(Dataset entries)
* * * * * * *

(** ** Unions *)

Definition has_member (name : string) (members : list LocalStructMemberType) : bool :=
  existsb (fun existing => String.eqb (mt_name existing) name) members.

(* src/dwarf/source_lookup_impl.inc:1082-1133 resolve_bounded_union_member_type *)
Definition resolve_bounded_union_member_type (dies : list Die) (member : Die) (union_size : Z)
    : res LocalStructMemberType :=
  member_name ← require (name_of member) "bounded union member has no supported name";
  type ← require (type_of member) "bounded union member has no supported DW_FORM_ref4 type";
  _ ← throw_if match attribute member kDwAtDataMemberLocation with
               | Some offset => negb (is_constant_member_offset_form (av_form offset)) || negb (av_number offset =? 0)
               | None => false
               end
        (Exn RuntimeError "bounded union member does not share storage at offset zero");
  entry ← type_chain kTypeChain
            (mkChain "bounded union member type references an unknown DIE"
                     "bounded union member wrapper does not use DW_FORM_ref4"
                     "bounded union member type chain is too deep") dies type;
  _ ← throw_if (negb (die_tag (te_die entry) =? kDwTagBaseType))
        (Exn RuntimeError "bounded union member is not a bounded integer scalar");
  integer ← resolve_integer_type dies (te_offset entry);
  _ ← throw_if ((it_byte_size integer =? 0) || (8 <? it_byte_size integer) || (union_size <? it_byte_size integer))
        (Exn RuntimeError "bounded union integer member exceeds shared storage");
  Ok (member_type member_name 0 (it_byte_size integer) (it_is_signed integer) KInteger).

(* src/dwarf/source_lookup_impl.inc:1162-1180 resolve_bounded_union_type *)
Definition add_union_member (dies : list Die) (union_size : Z) (members : list LocalStructMemberType) (child : Die)
    : res (list LocalStructMemberType) :=
  _ ← throw_if (negb (die_tag child =? kDwTagMember))
        (Exn RuntimeError "bounded union has an unsupported direct child DIE");
  _ ← throw_if (kMaxLocalStructMembers <=? size_of members)
        (Exn RuntimeError "bounded union has too many direct members");
  resolved ← resolve_bounded_union_member_type dies child union_size;
  _ ← throw_if (has_member (mt_name resolved) members) (Exn RuntimeError "bounded union has duplicate member names");
  Ok (members ++ [resolved]).

(* src/dwarf/source_lookup_impl.inc:1135-1188 resolve_bounded_union_type *)
Definition resolve_bounded_union_type (dies : list Die) (type_offset : Z) : res (option LocalValueType) :=
  entry ← type_chain kTypeChain
            (mkChain "bounded union type references an unknown DIE" "bounded union wrapper does not use DW_FORM_ref4"
                     "bounded union type chain is too deep") dies type_offset;
  let die := te_die entry in
  if negb (die_tag die =? kDwTagUnionType) then Ok None
  else
    let bad := "bounded union has an unsupported byte size" in
    size ← require (attribute die kDwAtByteSize) bad;
    _ ← throw_if ((av_number size =? 0) || (kMaxLocalStructSize <? av_number size)) (Exn RuntimeError bad);
    members ← add_all (add_union_member dies (av_number size)) [] (children_of dies (te_index entry));
    _ ← throw_if match members with [] => true | _ => false end
          (Exn RuntimeError "bounded union has no supported direct members");
    Ok (Some (value_type (av_number size) false KUnion members)).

* * * * * * *

> _WHAT IS REQUIRED_
Give back, exactly as written, the stretch from the line with "an unsupported direct" through the line with "resolved ← resolve_bounded_union_member_type", and no other lines from the records above.

> _EXERCISE RESPONSE_
        (Exn RuntimeError "bounded union has an unsupported direct child DIE");
  _ ← throw_if (kMaxLocalStructMembers <=? size_of members)
        (Exn RuntimeError "bounded union has too many direct members");
  resolved ← resolve_bounded_union_member_type dies child union_size;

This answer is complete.